Antivirals Dramatically Lowered the Risk for Alzheimer’s
However, researchers at the Universities of Manchester and Edinburgh in the UK discovered that in a study by a Taiwanese researcher published in Neurotherapeutics in February 2018, the risk for contracting Alzheimer’s was reduced by a factor of 10 in people who were treated with antiviral drugs for herpes simplex (HSV1) infections. This kind of herpes can lead to the formation of cold sores. This study also showed that contracting herpes put one at a greater risk for contracting Alzheimer’s. The Taiwanese study followed 8,362 subjects aged 50 or more from January to December 2000 who were newly diagnosed with severe cases of herpes HSV infections and then followed up on them for another 10 years between 2002 and 2010 during which time some of them developed dementia. However, for those who had been treated with antivirals there was a dramatic drop in getting Alzheimer’s,
Herpes Simplex Virus Discovered in Brains and Amyloid Plaques of People with Alzheimer’s
According to Professor Ruth Yitzchaki, who has been researching the connection between herpes viruses and Alzheimer’s disease for 20 years, in 1991 they discovered that the brains of people who had herpes simplex infections also had the virus in their brains. In 2009 they discovered the DNA of herpes simplex viruses in amyloid plaques in the brains of people with Alzheimer’s.
The researchers suggest that a vaccine against herpes viruses could be given to infants to prevent them from developing Alzheimer’s disease.
In our blog post of June 22, 2018, we wrote about another family of herpes viruses, the Roseolovirus family of viruses that were found in autopsies of brains of people who had died of Alzheimer’s disease. These viruses cause a very mild disease that mainly affects infants called roseola.

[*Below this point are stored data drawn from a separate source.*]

(** ** What escapes the view *)

(** X18. An exception leaves the view only before any request is sent,
    and it is the [AttributeError] of a payload that is not an object
    or of a format that is not a string, or the [TypeError] of a URL
    that is not a string: an error of the fetch never escapes, it is
    answered with status 500. *)
Theorem uncaught_only_from_payload (fuel : nat) (a : api)
        (scorer : json -> result spec_float)
        (write_error : writer -> list row -> option exn)
        (data : option json) (e : exn) :
  fst (fetch_route fuel a scorer write_error data) = Some (Uncaught e) ->
  snd (fetch_route fuel a scorer write_error data) = [] /\
  (e = AttributeError \/ e = TypeError).
Proof.
  intros H.
  destruct (fetch_route_inv fuel a scorer write_error data)
    as [(st & msg & E)|[(e' & T & E)|(d & k & url & vid & fmt & R)]].
  - rewrite E in H. discriminate H.
  - rewrite E in *. injection H as <-. auto.
  - destruct R as (_ & _ & _ & _ & _ & _ & E). rewrite E in H. exfalso.
    destruct (fetch_all_comments fuel a [] vid k 100) as [[[cs|x]|] log];
      try discriminate H.
    destruct (analyze_comments_raising scorer cs) as [rows|x];
      [|discriminate H].
    destruct (write_error _ rows); discriminate H.
Qed.

Lemma uncaught_only_from_payload_witness :
  snd (fetch_route 5 quota_script (total sample_scorer) writes_all
         (Some (JObj [(chars "api_key", JStr (chars "KEY"));
                      (chars "video_url", JStr (chars "dQw4w9WgXcQ"));
                      (chars "format", JInt 5)]))) = [] /\
  (AttributeError = AttributeError \/ AttributeError = TypeError).
Proof. apply uncaught_only_from_payload. reflexivity. Defined.

(** ** No trimming *)

(** X19. The input is not trimmed: a valid id followed by one more
    character that is not an id character, other than a newline, is
    not found any more. *)
Theorem trailing_character_loses_id (t : str) (c : ascii) :
  valid_id t = true -> is_id_char c = false -> c <> newline ->
  extract_video_id (t ++ [c]) = None.
Proof.
  intros V I N. pose proof (valid_id_length _ V) as L.
  rewrite extract_unfold by (destruct t; discriminate).
  rewrite search_marker_short by (rewrite length_app; cbn [length]; lia).
  rewrite search_fallback_none; [reflexivity| |].
  - rewrite last_n_snoc.
    destruct (valid_id (last_n 10 t ++ [c])) eqn:W; [|reflexivity].
    rewrite (valid_id_chars _ c W) in I; [discriminate I|].
    apply in_or_app. right. now left.
  - intros s0 E. apply app_inj_tail in E as [_ E]. contradiction.
Qed.

Lemma trailing_character_loses_id_witness :
  extract_video_id (chars "dQw4w9WgXcQ" ++ [" "%char]) = None.
Proof.
  apply trailing_character_loses_id; [reflexivity | reflexivity | discriminate].
Defined.
(** X18.  An input that repeats a single block is drawn entirely white:
    the block is the top-ranked one, whatever [max_colors] is. *)
Theorem X18_constant_input_is_white (self : ECBImageProcessor)
    (blk : block) (n : nat) :
  pixels_per_block self <> 0 ->
  exists block_color_map pixel_colors,
    assign_colors_to_blocks (count_block_frequencies (repeat blk (S n)))
                            (generate_color_palette self) =
      Ok block_color_map /\
    map_blocks_to_colors self (repeat blk (S n)) block_color_map =
      Ok pixel_colors /\
    Py.len pixel_colors =
      Z.of_nat (S n) * Z.max 0 (block_size self / pixels_per_block self) /\
    Forall (fun c => c = white) pixel_colors.
Proof.
  intros Hp.
  set (img_blocks := repeat blk (S n)).
  assert (Hin : In blk img_blocks) by (now left).
  assert (Hr : In (blk, occurrences blk img_blocks)
                  (sorted_blocks (count_block_frequencies img_blocks)))
    by (apply ranking_In; now split).
  destruct (sorted_blocks (count_block_frequencies img_blocks))
    as [|[top cnt] rest] eqn:Hrank; [contradiction|].
  assert (Htop : top = blk).
  { assert (Ht : In (top, cnt)
                    (sorted_blocks (count_block_frequencies img_blocks)))
      by (rewrite Hrank; now left).
    apply ranking_In in Ht. destruct Ht as [Ht _].
    now apply repeat_spec in Ht. }
  subst top.
  destruct (rank_color self img_blocks 0 blk cnt ltac:(lia))
    as [m [Hm Hget]]; [now rewrite Hrank|].
  cbn [Z.eqb] in Hget.
  destruct (map_blocks_to_colors_length self m img_blocks Hp)
    as [px [Hpx Hlen]].
  exists m, px. split; [exact Hm|]. split; [exact Hpx|]. split.
  - rewrite Hlen. unfold img_blocks, Py.len. now rewrite repeat_length.
  - apply Forall_forall. intros c Hc.
    destruct (map_blocks_to_colors_In self img_blocks m px c Hpx Hc)
      as [b [Hb ->]].
    apply repeat_spec in Hb. subst b.
    unfold Dict.get_default. now rewrite Hget.
Qed.
(** * pyLSV2: low level communication ([pyLSV2/low_level_com.py])

    A shallow embedding of class [LLLSV2Com]: the framing of LSV2 telegrams
    (4 bytes of big-endian length, 4 bytes of code, payload), the buffer size
    setting, the connection state and the exchange [telegram] with its
    reassembly loop over a scripted socket. *)

From Stdlib Require Import ZArith List Bool Lia.
From Stdlib Require Import Strings.Byte.
From Stdlib Require Strings.Ascii Strings.String.
Import String.StringSyntax.
Import ListNotations.
Local Open Scope Z_scope.
Delimit Scope string_scope with string.

(** ** Python values *)

(** A [bytes] or [bytearray] value. *)
Definition bytes := list byte.

(** A [str] value: its Unicode code points, as [ord] gives them. *)
Definition pystr := list Z.

(** [len(x)] is a Python int. *)
Definition len {A : Type} (l : list A) : Z := Z.of_nat (length l).

Definition byte_to_Z (b : byte) : Z := Z.of_N (Byte.to_N b).

(** A byte from an int in [range(0, 256)]; [None] for any other int, where
    [bytearray.extend] raises [ValueError]. *)
Definition byte_of_Z (z : Z) : option byte :=
  if (0 <=? z) && (z <? 256) then Byte.of_N (Z.to_N z) else None.

(** The byte of [z mod 256]. *)
Definition byte_wrap (z : Z) : byte :=
  match Byte.of_N (Z.to_N (z mod 256)) with
  | Some b => b
  | None => x00
  end.

(** [s.isascii()]: every code point is below 128. *)
Definition isascii (s : pystr) : bool :=
  forallb (fun c => (0 <=? c) && (c <? 128)) s.

(** [x[i:j]] and [x[i:]] for [0 <= i <= j]. *)
Definition slice {A : Type} (i j : nat) (l : list A) : list A :=
  firstn (j - i) (skipn i l).

Definition slice_from {A : Type} (i : nat) (l : list A) : list A := skipn i l.

(** ** [struct] *)

(** [struct.pack("!L", n)]: four bytes, most significant first; [None] is
    [struct.error], raised when [n] is not in [0, 2^32). *)
Definition pack_L (n : Z) : option bytes :=
  if (0 <=? n) && (n <? 2 ^ 32) then
    Some [ byte_wrap (Z.shiftr n 24); byte_wrap (Z.shiftr n 16);
           byte_wrap (Z.shiftr n 8); byte_wrap n ]
  else None.

(** [struct.unpack("!L", b)[0]]; [None] is [struct.error], raised when [b] is
    not four bytes long. *)
Definition unpack_L (b : bytes) : option Z :=
  match b with
  | [b3; b2; b1; b0] =>
      Some (Z.lor (Z.shiftl (byte_to_Z b3) 24)
           (Z.lor (Z.shiftl (byte_to_Z b2) 16)
           (Z.lor (Z.shiftl (byte_to_Z b1) 8) (byte_to_Z b0))))
  | _ => None
  end.

(** ** [bytes.decode("utf-8", "ignore")] *)

(** A continuation byte, [0x80..0xBF]. *)
Definition is_cont (b : Z) : bool := (0x80 <=? b) && (b <=? 0xBF).

(** The bounds of the second byte after the lead byte [b0] of a sequence of
    three or four bytes (no overlong forms, no surrogates, nothing above
    U+10FFFF). *)
Definition second_lo (b0 : Z) : Z :=
  if b0 =? 0xE0 then 0xA0 else if b0 =? 0xF0 then 0x90 else 0x80.

Definition second_hi (b0 : Z) : Z :=
  if b0 =? 0xED then 0x9F else if b0 =? 0xF4 then 0x8F else 0xBF.

Definition is_second (b0 b1 : Z) : bool :=
  (second_lo b0 <=? b1) && (b1 <=? second_hi b0).

(** The decoder with the error handler "ignore": a well-formed sequence gives
    its code point; at an ill-formed one the lead byte and the continuation
    bytes accepted so far are dropped and decoding goes on at the byte that
    did not fit; a sequence cut by the end of the input is dropped. It never
    raises. *)
Fixpoint utf8_decode_ignore (bs : bytes) : pystr :=
  match bs with
  | [] => []
  | c0 :: r0 =>
      let b0 := byte_to_Z c0 in
      if b0 <? 0x80 then b0 :: utf8_decode_ignore r0
      else if b0 <? 0xC2 then utf8_decode_ignore r0
      else if b0 <? 0xE0 then
        match r0 with
        | [] => []
        | c1 :: r1 =>
            let b1 := byte_to_Z c1 in
            if is_cont b1
            then ((b0 - 0xC0) * 64 + (b1 - 0x80)) :: utf8_decode_ignore r1
            else utf8_decode_ignore r0
        end
      else if b0 <? 0xF0 then
        match r0 with
        | [] => []
        | c1 :: r1 =>
            let b1 := byte_to_Z c1 in
            if is_second b0 b1 then
              match r1 with
              | [] => []
              | c2 :: r2 =>
                  let b2 := byte_to_Z c2 in
                  if is_cont b2
                  then ((b0 - 0xE0) * 4096 + (b1 - 0x80) * 64 + (b2 - 0x80))
                         :: utf8_decode_ignore r2
                  else utf8_decode_ignore r1
              end
            else utf8_decode_ignore r0
        end
      else if b0 <? 0xF5 then
        match r0 with
        | [] => []
        | c1 :: r1 =>
            let b1 := byte_to_Z c1 in
            if is_second b0 b1 then
              match r1 with
              | [] => []
              | c2 :: r2 =>
                  let b2 := byte_to_Z c2 in
                  if is_cont b2 then
                    match r2 with
                    | [] => []
                    | c3 :: r3 =>
                        let b3 := byte_to_Z c3 in
                        if is_cont b3
                        then ((b0 - 0xF0) * 262144 + (b1 - 0x80) * 4096
                              + (b2 - 0x80) * 64 + (b3 - 0x80))
                               :: utf8_decode_ignore r3
                        else utf8_decode_ignore r2
                    end
                  else utf8_decode_ignore r1
              end
            else utf8_decode_ignore r0
        end
      else utf8_decode_ignore r0
  end.
(** * InstaExpand: session state machine, generation adapter and codec

  A shallow embedding of the client logic of InstaExpand
  ([App.tsx], [services/geminiService.ts], [types.ts], and the gating
  conditions of the presentation components [Button.tsx],
  [ImageUploader.tsx], [RatioSelector.tsx]).

  React state is a record; every [setX] call is a record update; an
  [async] handler is split at its [await] into the part that runs at the
  user's action and the part that runs when the awaited promise settles.
  The browser facilities the code calls ([FileReader.readAsDataURL],
  [String.prototype.split], [String.prototype.includes], truthiness) are
  written out in the modules [Js] and [Base64]. *)

From Stdlib Require Import List String Ascii Bool NArith ZArith Arith Lia.
From Stdlib Require Import Strings.Byte.
From Stdlib Require Import DecimalString.
Import ListNotations.
Open Scope string_scope.

(* ================================================================== *)
(** * Part I: definitions                                              *)
(* ================================================================== *)

(** ** JavaScript values and string primitives used by the sources *)
Module Js.

(** A value caught by [catch (err: any)]; only [err.message] is read.
    [None] is a thrown value without a [message] property. *)
Record Thrown := mkThrown { message : option string }.

Definition Error (msg : string) : Thrown := mkThrown (Some msg).

(** The outcome of an awaited promise. *)
Inductive Settled (A : Type) : Type :=
| Resolved (a : A)
| Rejected (e : Thrown).
Arguments Resolved {A} a.
Arguments Rejected {A} e.

Definition is_empty (s : string) : bool :=
  match s with EmptyString => true | String _ _ => false end.

(** Truthiness of a [string | null | undefined]: [null], [undefined] and
    the empty string are falsy. *)
Definition truthy (v : option string) : bool :=
  match v with
  | None => false
  | Some s => negb (is_empty s)
  end.

(** [hay.includes(needle)] *)
Fixpoint includes (needle hay : string) : bool :=
  String.prefix needle hay ||
  match hay with
  | EmptyString => false
  | String _ rest => includes needle rest
  end.

(** [s.split(sep)] for a one-character separator. *)
Fixpoint split (sep : ascii) (s : string) : list string :=
  match s with
  | EmptyString => [EmptyString]
  | String c rest =>
      if Ascii.eqb c sep then EmptyString :: split sep rest
      else match split sep rest with
           | seg :: segs => String c seg :: segs
           | [] => [String c EmptyString]
           end
  end.

(** [arr[i]]: [None] is [undefined]. *)
Definition at_index {A} (arr : list A) (i : nat) : option A := nth_error arr i.

(** Interpolation [`${v}`] of a possibly undefined string. *)
Definition interpolate (v : option string) : string :=
  match v with Some s => s | None => "undefined" end.

Definition nl : string := String (ascii_of_nat 10) EmptyString.

End Js.

(** ** Base64 (RFC 4648, with padding), as produced inside data URLs *)
Module Base64.

Definition alphabet : string :=
  "ABCDEFGHIJKLMNOPQRSTUVWXYZabcdefghijklmnopqrstuvwxyz0123456789+/".

Definition pad : ascii := "="%char.

(** The character of a six-bit value. *)
Definition digit (v : N) : ascii :=
  match String.get (N.to_nat v) alphabet with
  | Some c => c
  | None => "A"%char
  end.

Fixpoint position (c : ascii) (s : string) (i : N) : option N :=
  match s with
  | EmptyString => None
  | String d rest => if Ascii.eqb c d then Some i else position c rest (N.succ i)
  end.
(** A request that does not bind, or has no message, or has no model, is
    refused with [InvalidRequest] before anything else happens: no call is
    made and the context is as [GenRelayInfoClaude] gave it.  Any other
    request passes validation unchanged. *)
Theorem ClaudeHelper_rejects_invalid (w : relay.World A P) :
  (match relay.ShouldBindJSON w with
   | inl _ => True
   | inr r => dto.Messages r = [] \/ dto.Model r = EmptyString
   end ->
   exists err,
     relay.ClaudeHelper w
     = (relay.Returned (Some (types.NewError err types.ErrorCodeInvalidRequest)),
        {| relay.info := relay.GenRelayInfoClaude w; relay.ctx := relay.context w;
           relay.events := [];
           relay.stream_history :=
             [relaycommon.IsStream (relay.GenRelayInfoClaude w)] |}))
  /\ (forall r, relay.ShouldBindJSON w = inr r ->
                dto.Messages r <> [] -> dto.Model r <> EmptyString ->
                relay.getAndValidateClaudeRequest (relay.ShouldBindJSON w) = inr r).
Proof.
  split.
  - intros Hbad. unfold relay.ClaudeHelper, relay.getAndValidateClaudeRequest.
    destruct (relay.ShouldBindJSON w) as [e|r]; [eexists; reflexivity|].
    destruct Hbad as [Hm|Hm]; rewrite Hm; simpl.
    + eexists; reflexivity.
    + destruct (length (dto.Messages r) =? 0)%nat; eexists; reflexivity.
  - intros r Hr Hm Hmodel. rewrite Hr. unfold relay.getAndValidateClaudeRequest.
    destruct (dto.Messages r) as [|x l]; [contradiction|]. simpl.
    apply String.eqb_neq in Hmodel. rewrite Hmodel. reflexivity.
Qed.

(** The calls of a run follow the pipeline: token count, price,
    reservation, conversion, upstream request, response handling, each at
    most once and none before the one in front of it; a terminal ledger
    action, if any, comes last and only after the reservation; and a nil
    return has gone through the whole pipeline. *)
Theorem ClaudeHelper_pipeline_order (w : relay.World A P) (o : relay.Outcome)
    (st : relay.State) :
  relay.ClaudeHelper w = (o, st) ->
  (exists n : nat,
     (n <= 6)%nat
     /\ (relay_order.stages st = List.seq 0 n
         \/ ((3 <= n)%nat /\ relay_order.stages st = (List.seq 0 n ++ [6%nat])%list)))
  /\ (o = relay.Returned None ->
      relay_order.stages st = [0; 1; 2; 3; 4; 5; 6]%nat).
Proof.
  intros Hrun. all_runs Hrun; unfold relay_order.stages; simpl;
    (split; [|first [discriminate | reflexivity]]);
    first [ exists 0%nat; split; [lia|]; left; reflexivity
          | exists 1%nat; split; [lia|]; left; reflexivity
          | exists 2%nat; split; [lia|]; left; reflexivity
          | exists 3%nat; split; [lia|]; left; reflexivity
          | exists 3%nat; split; [lia|]; right; split; [lia | reflexivity]
          | exists 4%nat; split; [lia|]; right; split; [lia | reflexivity]
          | exists 5%nat; split; [lia|]; right; split; [lia | reflexivity]
          | exists 6%nat; split; [lia|]; right; split; [lia | reflexivity]
          | exists 6%nat; split; [lia|]; left; reflexivity ].
Qed.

Some Kinds of Herpes Viruses Remain Forever in the Body
Unlike other viruses, some of the herpes families of viruses never leave the body. They simply become dormant, but for some unknown reason, perhaps a drop in the immune system from aging, they can resurface and sometimes as a different disease. A good example of this is the chicken pox virus which can resurface in people who had chicken pox in childhood as shingles. After chicken pox clears up the virus remains in the body in or near the spinal cord in a dormant state and for some unknown reason becomes active again in old age, only this time it will not be chicken pox, but a different disease shingles. In other words, the same virus that causes what is usually a mild disease in childhood can resurface as an entirely different and more serious disease in old age.
If you or your loved one are suffering from Alzheimer’s dementia and are in need of a long-term solution, select a facility that has a special memory care unit like the Royal Suites Healthcare and Rehabilitation in Galloway Township, New Jersey. See our blog post on memory care from May 29, 2018.
We can only hope that these revelations about herpes viruses and their connection to Alzheimer’s disease will finally lead to a cure or a preventive vaccine to stop this disease which is causing so much human suffering.